As Cats stormed through Alberta to the tune of about $2 billion in insured damages, with the June hailstorm in Calgary leading the way at $1.3 billion, insurers had a number of key questions to answer.
“How closely could we interact with them? Who could come into their homes? What was going to be the risk of the pandemic spread as they’re in the middle of the catastrophe?” listed Carol Jardine, president of Canadian P&C Operations at Wawanesa.
While net promoter scores show they responded well, clients were anxious. “They were nervous about all of this activity around them from the pandemic at the same time that they’re trying to get themselves back on track again after some significant Cats,” Jardine said during the CatIQ Connect web conference session State of the Industry.
Clockwise from top left, moderator Paul Kovacs of ICLR, Monica Ningen from Swiss Re, Carol Jardine, of Wawanesa and Peter Askew from Guy Carpenter, speak at the February 2021 CatIQ Connect session, “State of the Industry.”
Among the lessons learned was the importance of digital tools. She highlighted photo estimating and entrusting clients to take photos and submit them, then using artificial intelligence to provide an estimate.
“So from a pandemic perspective, we had to respect the public health, work at that distance that people wanted, but at the same time provide that exceptional claim service that people want,” Jardine said. “So I think this is probably the toughest Cat season for claims adjusters and vendors and policyholders who were involved in it.”
Fellow panellist Peter Askew, president and CEO at Guy Carpenter, agreed that the industry responded well despite the challenges.
“We have Cat playbooks that existed to actually achieve those things but you can throw those out the window when we can’t get people on the ground,” he assessed. “But I think, overall, it was a very good response.”
The session also included Monica Ningen, president and CEO of Canada and English Caribbean at Swiss Re, on the panel, which was moderated by Paul Kovacs, executive director at the Institute for Catastrophic Loss Reduction (ICLR).
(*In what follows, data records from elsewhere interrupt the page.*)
(** C4: the pool behaves as a store of private byte strings.  After any operations of
    clients on a new pool, every operation they may do next is carried out without
    touching memory outside a live chunk, its result is one the store allows, and an
    allocation fails only when the size exceeds a chunk or [max_chunks] chunks are in
    use; each live reference shows exactly the bytes its holder wrote, whatever was
    allocated, written, released and recycled in between, and no two share a byte.
    Conditions, which the code does not check: operations run one after the other, a
    release as a whole (a release interleaved with an allocation breaks it, finding
    SendBuffer.h:148); chunk size plus requested size is below 2^32 ([Open] adds in 32 bits,
    finding SendBuffer.h:61); fewer than 2^32 - 1 buffers are live; clients write within
    the capacity they asked for and release a buffer once. *)
Theorem run_ops_refines chunk_size max_chunks p m :
  0 ≤ chunk_size < 2 ^ 32 → pool_run chunk_size max_chunks p m →
  (∀ h, Data p h = snd <$> m !! h) ∧
  (∀ h1 h2 a b, buffers p !! h1 = Some a → buffers p !! h2 = Some b → h1 ≠ h2 →
     disjoint_bufs a b) ∧
  (∀ op, op_legal chunk_size m op = true →
     ∃ q r m', run_op p op = Some (q, r) ∧ store_op m op r = Some m' ∧
       (r = Some (Unexpected kResourceExhausted) → ∃ size, op = OpAllocate size ∧
          (chunk_size < size ∨ max_chunks ≤ zlen (active_chunks_ p)))).
Proof.
  intros Hcs Hrun. destruct (pool_run_represents chunk_size max_chunks p m Hcs Hrun) as (HR&Hc&Hm).
  pose proof HR as (Hok&_&Hv). split; [|split; [apply (po_disj p Hok)|]].
  - intros h. rewrite <-Hv. unfold view. destruct (buffers p !! h) as [sb|] eqn:Hh.
    + simpl. by destruct (Data p h).
    + unfold Data. by rewrite Hh.
  - intros op Hl. rewrite <- Hc in Hl. destruct (run_op_refines p m op HR Hl) as (q&r&m'&Hop&Hs&_&_&Hf).
    exists q, r, m'. rewrite Hc, Hm in Hf. done.
Qed.

Lemma run_ops_refines_witness :
  ∃ p m, run_ops (BufferPool_new 8 4) ∅
      [OpAllocate 4; OpAllocate 4; OpAppend 1 (txt "ab"); OpAppend 0 (txt "wxyz");
       OpAppend 1 (txt "cd"); OpRelease 0; OpAllocate 3; OpRelease 1; OpAllocate 8] = Some (p, m) ∧
    (∀ h, Data p h = snd <$> m !! h) ∧
    (∃ q r m', run_op p (OpAllocate 9) = Some (q, r) ∧ store_op m (OpAllocate 9) r = Some m').
Proof.
  set (ops := [OpAllocate 4; _; _; _; _; _; _; _; _]).
  assert (Hn : (λ x, base.size x.2) <$> run_ops (BufferPool_new 8 4) ∅ ops = Some 2%nat) by (vm_compute; reflexivity).
  destruct (run_ops (BufferPool_new 8 4) ∅ ops) as [[p m]|] eqn:E; [|done].
  exists p, m. split; [done|]. injection Hn as Hn.
  apply (run_ops_run 8 4 _ _ _ p m) in E; [|lia|apply run_new].
  destruct (run_ops_refines 8 4 p m ltac:(lia) E) as (Hd&_&Hop). split; [exact Hd|].
  destruct (Hop (OpAllocate 9)) as (q&r&m'&H1&H2&_); [|by exists q, r, m'].
  simpl. by rewrite Hn.
Defined.

(** [Allocate] never fails on a request that fits a chunk while fewer than
    [max_chunks] chunks are in use; a success is a fresh, empty buffer of
    exactly the requested capacity and no other buffer changes. *)
Theorem Allocate_available p size :
  pool_ok p → alloc_legal p size → size ≤ chunk_size_ p →
  zlen (active_chunks_ p) < max_chunks_ p →
  ∃ q h, Allocate p size = Some (q, Value h) ∧ pool_ok q ∧
    buffers p !! h = None ∧ view q h = Some (size, []) ∧
    ∀ h', h' ≠ h → view q h' = view p h'.
Proof.
  intros Hok Hl Hfit Hmax. destruct (Allocate_spec p size Hok Hl) as (q&r&->&Hq&_&Hr&Hf).
  destruct r as [h|e]; [|by destruct (Hf eq_refl); lia].
  exists q, h. by destruct Hr as (?&?&?).
Qed.

Lemma Allocate_available_witness :
  ∃ q h, Allocate (BufferPool_new kDefaultChunkSize 256) 1500 = Some (q, Value h) ∧
    pool_ok q ∧ buffers (BufferPool_new kDefaultChunkSize 256) !! h = None ∧
    view q h = Some (1500, []) ∧
    ∀ h', h' ≠ h → view q h' = view (BufferPool_new kDefaultChunkSize 256) h'.
Proof.
  apply Allocate_available.
  - by apply BufferPool_new_represents.
  - by split_and!.
  - done.
  - done.
Defined.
Askew spoke to tail risks facing the industry. He believes that insurers, reinsurers and brokers have generally done a good job of evaluating tail risks for most perils. “We can be somewhat surprised when massive or unique events occur, but we can certainly learn from them,” he said. “Earthquake events have informed our models rather well. Wind is a peril which we tend to understand, although changing frequency and severity is a concern.”
But the view of risk is changing, Askew observed. And it’s providing new challenges.
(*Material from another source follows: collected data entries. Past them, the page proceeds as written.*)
(** The calls of a callback, with [N] a length of the log after which the
    application stays silent (needed only when fuel must suffice). *)
Lemma app_calls_inv N n x w :
  F ∨ (∀ l, (N ≤ length l)%nat → app e l = None) →
  Inv x w → (L ≤ length (log w))%nat → F ∨ (N ≤ length (log w) + n)%nat →
  wp F (app_calls cfg e cb n w) (λ w', Inv x w' ∧ mono w w').
Proof.
  intros HN. revert w. induction n as [|n IH]; intros w Hi HL Hlen; simpl;
    (destruct (app e (log w)) as [a|] eqn:Ha; [|by split; [|apply mono_refl]]).
  - simpl. destruct HN as [?|HN]; [done|]. destruct Hlen as [?|Hlen]; [done|].
    rewrite HN in Ha by lia. done.
  - eapply wp_seq; [by apply logged_api_inv|]. intros w1 (Hi1&Hm1&Hlt).
    eapply wp_mono; [apply IH; [done|lia|destruct Hlen; [by left|right; lia]]|].
    intros w' [? ?]. split; [done|]. by eapply mono_trans.
Qed.

(** *** Completions *)

(** How handling a completion may move a session. *)
Definition advance w w' : Prop :=
  (rank (state_ w) ≤ rank (state_ w'))%nat ∧ ops_kept w w' ∧
  (length (log w) ≤ length (log w'))%nat.

Lemma mono_advance w w' : mono w w' → advance w w'.
Proof. intros (?&[? ?]&?). by split_and!. Qed.

Lemma advance_trans w1 w2 w3 : advance w1 w2 → advance w2 w3 → advance w1 w3.
Proof.
  intros (?&Ha&?) (?&Hb&?). pose proof (ops_kept_trans _ _ _ Ha Hb). split_and!; lia || done.
Qed.

Hypothesis limit_ok : 0 ≤ paused_recv_byte_limit_ cfg < 2 ^ 63.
“Climate change is a massive factor in all of this and it’s influencing a number of parallels like wind, hail, wildfire and drought, amongst others,” he said.
Take wildfires, for example. Canada has had its share, but Australia and California have seen come that have been “quite devastating” in recent years, Askew said.
“That’s driven a need for a better understanding of that peril. And it’s driven a need for better models — in many cases, they did not exist,” he said. “So now we have you know different vendor models and other models that are being developed within the firm so we can get a better grasp on those sorts of perils.”